Breath Works


WORDS: MICHAEL TOWNSEND WILLIAMSPHOTOGRAPHY: JIM MARSDENThis article was originally published in Seed Magazine Vol.1

In the 1990s, I was an alcoholic working in advertising. I was very productive but at a great cost, to myself and others. I was stressed, depressed and not coping well. Following the sudden and tragic death of my brother in 1998, I realised that my life needed to change. So I went from the out-of-control world of obsessive doing to the seemingly calmer waters of life as a yoga and meditation teacher – a life of being. I learned that by controlling my breath, I could control my mind. By strengthening and opening my body, I could find increased mental clarity and emotional resilience. And then I started to create and do again, this time from a place of stillness. Rather than seeing ‘being’ and ‘doing’ as opposites, I realised they were in fact two sides of one coin.

I like to call this integration, ‘well-doing’. And at its heart is a connection to our breath. Living well in our busy lives needs growing self-awareness and the ability to cope with sudden change and recover from being overloaded. By making our breath our constant companion, we have an inner coach that can help us calm our minds, find focus and then rest and recover, whenever we need it.

Thousands of years ago the yogis of India also looked to understand their minds and bodies better by looking within. Key to this process of self-understanding was the science of pranayama – using breathing exercises as a means of controlling the flow of energy in the mind–body system. By mastering their breath, yogis learnt to tone and control their bodies and manage their mental and emotional states better. It’s difficult to breathe slowly and think too much at the same time.

In so many yoga classes most of the time is spent on the physical side to the practice, but in fact, the most advanced practices of yoga are the disciplines that focus on breathing and meditation rather than movement and postures. It’s an integrated discipline that works best when there is a balance of breathing, relaxation and meditation, along with the physical exercise.

With the global rise in popularity of wellness, yoga and mindfulness, breathing practitioners are becoming the latest stars. However, breathing is also emerging as a means of helping people in so many other parts of life. Slow, controlled breathing is recommended by doctors for managing anxiety. New products that help guide your breathing have been approved by health authorities in the US and the UK to help lower blood pressure. Children are learning how to breathe from their bellies as part of mindfulness in school programmes aimed at reducing stress in children as young as five. Men and women from the emergency services are trained in breathing to cope with trauma. Actors deal with stage fright by breathing from their diaphragms. Sports stars learn how to focus under pressure by bringing their breath under control first.

There is also an array of innovative products to help you breathe better: gadgets that shine a rhythmic light onto your bedroom ceiling to breathe yourself to sleep; ways to purify your air at home; apps that measure your breathing and train you to breathe better, like my own, Do Breathe.

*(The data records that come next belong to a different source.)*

(** * StrokeEngine: a shallow embedding of [src/StrokeEngine.cpp]

    The engine is a C++ class driving one stepper (a process-wide
    [FastAccelStepper *servo]) through the patterns of a process-wide
    [patternTable].  Its methods read and write the object's fields, the
    selected pattern object and the driver, so they are modelled as
    computations in a state monad over a [world] holding the three.  A
    computation may have no defined result (an array access out of bounds, a
    call through the null [servo], a floating-point value converted to an
    [int] that cannot hold it): that is the [None] outcome.

    Numbers.  [int] is [Z] with 32-bit two's-complement wrap-around written
    out where the code computes.  [float]/[double] values are modelled by
    exact rationals together with the three IEEE special values; rounding
    and the sign of zero are not modelled. *)

From Stdlib Require Import ZArith QArith Qround Lia Bool String Decimal DecimalString.
From stdpp Require Import base list.

Local Open Scope Z_scope.

(** ** Machine integers *)

Module Int32.

Definition min_int : Z := - 2 ^ 31.
Definition max_int : Z := 2 ^ 31 - 1.

Definition in_range (z : Z) : bool := (min_int <=? z) && (z <=? max_int).

(** Two's-complement wrap-around of a mathematical integer into [int]. *)
Definition wrap (z : Z) : Z := (z + 2 ^ 31) mod 2 ^ 32 - 2 ^ 31.

Definition add (a b : Z) : Z := wrap (a + b).
Definition sub (a b : Z) : Z := wrap (a - b).
Definition mul (a b : Z) : Z := wrap (a * b).
(** C++ integer division truncates toward zero. *)
Definition div (a b : Z) : Z := wrap (Z.quot a b).

(** The value of an [int] once converted to [unsigned int], as the usual
    arithmetic conversions do when it meets an unsigned operand: a negative
    [i] becomes [i + 2^32]. *)
Definition to_unsigned (i : Z) : Z := if i <? 0 then i + 2 ^ 32 else i.

End Int32.

(** ** Floating-point values *)

Module Fp.

Inductive double : Type :=
| Fin (q : Q)
| PInf
| NInf
| NaN.

Definition of_int (z : Z) : double := Fin (inject_Z z).

Definition Qlt_bool (a b : Q) : bool := negb (Qle_bool b a).

Definition neg (a : double) : double :=
  match a with
  | Fin q => Fin (- q)
  | PInf => NInf
  | NInf => PInf
  | NaN => NaN
  end.

Definition add (a b : double) : double :=
  match a, b with
  | NaN, _ | _, NaN => NaN
  | Fin x, Fin y => Fin (x + y)
  | PInf, NInf | NInf, PInf => NaN
  | PInf, _ | _, PInf => PInf
  | NInf, _ | _, NInf => NInf
  end.

Definition sub (a b : double) : double := add a (neg b).

(** [Some true] for a negative value, [Some false] for a positive one,
    [None] for zero and NaN. *)
Definition sign (a : double) : option bool :=
  match a with
  | Fin q => if Qeq_bool q 0 then None else Some (Qlt_bool q 0)
  | PInf => Some false
  | NInf => Some true
  | NaN => None
  end.

Definition inf (negative : bool) : double := if negative then NInf else PInf.

Definition mul (a b : double) : double :=
  match a, b with
  | NaN, _ | _, NaN => NaN
  | Fin x, Fin y => Fin (x * y)
  | _, _ =>
      match sign a, sign b with
      | Some sa, Some sb => inf (xorb sa sb)
      | _, _ => NaN                       (* infinity times zero *)
      end
  end.

(** IEEE division: a finite non-zero value over zero is an infinity, zero
    over zero is NaN.  The zero of the model is the positive zero, the one
    every conversion from an [int] in the source produces; a negative zero,
    which only a caller can pass in, is not a value of the model. *)
Definition div (a b : double) : double :=
  match a, b with
  | NaN, _ | _, NaN => NaN
  | Fin x, Fin y =>
      if Qeq_bool y 0
      then match sign a with
           | Some sa => inf sa
           | None => NaN
           end
      else Fin (x / y)
  | Fin _, _ => Fin 0
  | _, Fin y => match sign a with
                | Some sa => inf (xorb sa (Qlt_bool y 0))
                | None => NaN
                end
  | _, _ => NaN                           (* infinity over infinity *)
  end.

(** [a < b]; every comparison with NaN is false. *)
Definition lt (a b : double) : bool :=
  match a, b with
  | NaN, _ | _, NaN => false
  | Fin x, Fin y => Qlt_bool x y
  | NInf, NInf => false
  | NInf, _ => true
  | _, PInf => match a with PInf => false | _ => true end
  | _, _ => false
  end.

Definition gt (a b : double) : bool := lt b a.

(** The integer part of a rational, truncated toward zero. *)
Definition trunc (q : Q) : Z := Z.quot (Qnum q) (Zpos (Qden q)).

(** [int(x)]: defined only when the truncated value fits an [int]; for
    infinities, NaN and values out of range C++ leaves the conversion
    undefined. *)
Definition to_int (a : double) : option Z :=
  match a with
  | Fin q => if Int32.in_range (trunc q) then Some (trunc q) else None
  | _ => None
  end.

(** The [constrain] macro at floating-point type. *)
Definition constrain (amt low high : double) : double :=
  if lt amt low then low else if gt amt high then high else amt.

End Fp.

(** ** Arduino macros *)

(** [Arduino.h] is a dependency, not part of the repository; its macros are
    [constrain(amt,low,high) ((amt)<(low)?(low):((amt)>(high)?(high):(amt)))],
    [max(a,b) ((a)>(b)?(a):(b))] and [sq(x) ((x)*(x))]. *)
Module Arduino.

Definition constrain (amt low high : Z) : Z :=
  if amt <? low then low else if amt >? high then high else amt.

Definition max (a b : Z) : Z := if a >? b then a else b.

Definition sq (x : Z) : Z := Int32.mul x x.

End Arduino.

(** ** Data model *)

(** Modelled from the spec: [StrokeEngine.h] is absent.  The spec's data
    model gives [MachineGeometry] the fields [physicalTravel] and
    [keepoutBoundary] (millimetres), [MotorProperties] the fields below, and
    [EngineState] the four states.  The spec derives the limits by rounding
    real-valued products ([round(maxRPM x stepsPerRevolution / 60)] and the
    like), so the motor's rates and scales are floating point, as the
    millimetre quantities are; pins are [int]. *)
Record machineGeometry : Type := {
  physicalTravel : Fp.double;
  keepoutBoundary : Fp.double
}.

Record motorProperties : Type := {
  stepsPerRevolution : Fp.double;
  maxRPM : Fp.double;
  maxAcceleration : Fp.double;
  stepsPerMillimeter : Fp.double;
  enableActiveLow : bool;
  stepPin : Z;
  directionPin : Z;
  enablePin : Z
}.

Inductive ServoState : Type :=
| SERVO_DISABLED
| SERVO_READY
| SERVO_ERROR
| SERVO_RUNNING.

Definition ServoState_eqb (a b : ServoState) : bool :=
  match a, b with
  | SERVO_DISABLED, SERVO_DISABLED
  | SERVO_READY, SERVO_READY
  | SERVO_ERROR, SERVO_ERROR
  | SERVO_RUNNING, SERVO_RUNNING => true
  | _, _ => false
  end.

(** Modelled from the spec: [pattern.h] is absent.  A [MotionParameter] is a
    target position (steps), a speed (steps/s) and an acceleration
    (steps/s^2). *)
Record motionParameter : Type := {
  position : Z;
  speed : Z;
  acceleration : Z
}.

Definition with_acceleration (a : Z) (m : motionParameter) : motionParameter :=
  {| position := position m; speed := speed m; acceleration := a |}.

(** Modelled from the spec: [pattern.h] is absent.  A pattern object of the
    Pattern Provider keeps its own copy of the four motion parameters, set
    through [setTimeOfStroke], [setDepth], [setStroke] and [setSensation],
    and has a name. *)
Module Pattern.

Record t : Type := {
  _name : string;
  _timeOfStroke : Fp.double;
  _depth : Z;
  _stroke : Z;
  _sensation : Fp.double
}.

Definition setTimeOfStroke (v : Fp.double) (p : t) : t :=
  {| _name := _name p; _timeOfStroke := v; _depth := _depth p;
     _stroke := _stroke p; _sensation := _sensation p |}.

Definition setDepth (v : Z) (p : t) : t :=
  {| _name := _name p; _timeOfStroke := _timeOfStroke p; _depth := v;
     _stroke := _stroke p; _sensation := _sensation p |}.

Definition setStroke (v : Z) (p : t) : t :=
  {| _name := _name p; _timeOfStroke := _timeOfStroke p; _depth := _depth p;
     _stroke := v; _sensation := _sensation p |}.

Definition setSensation (v : Fp.double) (p : t) : t :=
  {| _name := _name p; _timeOfStroke := _timeOfStroke p; _depth := _depth p;
     _stroke := _stroke p; _sensation := v |}.

End Pattern.

(** The calls the engine makes on the driver, in the order of the driver's
    interface as the source uses it. *)
Inductive servo_call : Type :=
| setDirectionPin (pin : Z) (dirHighCountsUp : Z)
| setEnablePin (pin : Z) (activeLow : bool)
| setAutoEnable (on : bool)
| disableOutputs
| enableOutputs
| setSpeedInHz (hz : Z)
| setAcceleration (a : Z)
| applySpeedAcceleration
| stopMove
| moveTo (target : Z)
| move (delta : Z)
| forceStopAndNewPosition (pos : Z)
| setCurrentPosition (pos : Z).

(** The driver as the engine sees it: what it reports when asked, and the
    calls received so far (oldest first).  How a move makes the readings
    evolve is the driver's business; the two calls that assign the position
    are the only ones whose effect on a reading is modelled. *)
Record FastAccelStepper : Type := {
  isRunning : bool;
  getCurrentPosition : Z;
  getCurrentSpeedInUs : Z;
  calls : list servo_call
}.

Definition received (c : servo_call) (sv : FastAccelStepper) : FastAccelStepper :=
  {| isRunning := isRunning sv;
     getCurrentPosition :=
       match c with
       | forceStopAndNewPosition p | setCurrentPosition p => p
       | _ => getCurrentPosition sv
       end;
     getCurrentSpeedInUs := getCurrentSpeedInUs sv;
     calls := calls sv ++ [c] |}.

(** The fields of the [StrokeEngine] object. *)
Record StrokeEngine : Type := {
  _physics : machineGeometry;
  _motor : motorProperties;
  _travel : Fp.double;
  _minStep : Z;
  _maxStep : Z;
  _maxStepPerSecond : Z;
  _maxStepAcceleration : Z;
  _state : ServoState;
  _isHomed : bool;
  _patternIndex : Z;
  _index : Z;
  _depth : Z;
  _stroke : Z;
  _timeOfStroke : Fp.double;
  _sensation : Fp.double;
  _homeingPin : Z;
  _homeingActiveLow : Z;
  _homeingSpeed : Z;
  _callBackHomeing : bool;          (* a callback is registered *)
  _taskStrokingHandle : bool;       (* the handle is not NULL *)
  _taskHomingHandle : bool
}.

Yet, with all the excitement around the possibilities of breathing better I am continually amazed by how few of us actually do breathe in a healthy way every day. Most of us breathe too quickly, taking around 15–20 breaths per minute, as opposed to the more natural, slower rhythm of 10–12. We then compound the problem when we overreact to life’s niggles by breathing in more, often from the chest and through the mouth rather than the nose, which exaggerates the stress response, uses more energy and gives us less control. Without even realising it, we are using our breath in stressful situations – to make things worse. The simple remedy is to re-learn how we were born to breathe, which I’ve distilled into three simple steps (see opposite). If you want to make the most of your lesser- known superpower – your own breath – begin with this simple guide.

Breathe well. Be well. Do well.

*Michael Townsend Williams is the co-founder of Do Breathe and author of Do Breathe: Calm your mind. Find focus. Get stuff done.


There are many techniques from both the East and the West that teach us how to breathe in a way that is best for our well-being. The basics, however, are simple and actually the most important for everyday use. As well as following the advice below, see if you can slow down your breathing to around 10–12 breaths per minute. Once that feels okay try breathing in for four and out for six, which brings it down to six breaths per minute – the optimal rate if you really want to relax your nervous system.


Breathing from the belly you feel more centred and more in control. This diaphragmatic or abdominal breathing (I prefer to say ‘belly’) is efficient and, once established, easy and natural.


The nose is designed for breathing. The little hairs in the nostrils filter out particles in the air. The chamber behind the nose cools or warms the air to within one degree of the body’s temperature. Except for certain situations like high-intensity sport, your nose does a much better job of breathing than your mouth.


Exhaling is linked to the body’s relaxation response as it stimulates the parasympathetic branch of the autonomic nervous system. Once you’re in balance you can breathe in and out equally. But in my experience most of us are so frequently stressed that a little more exhalation with every breath is a good idea.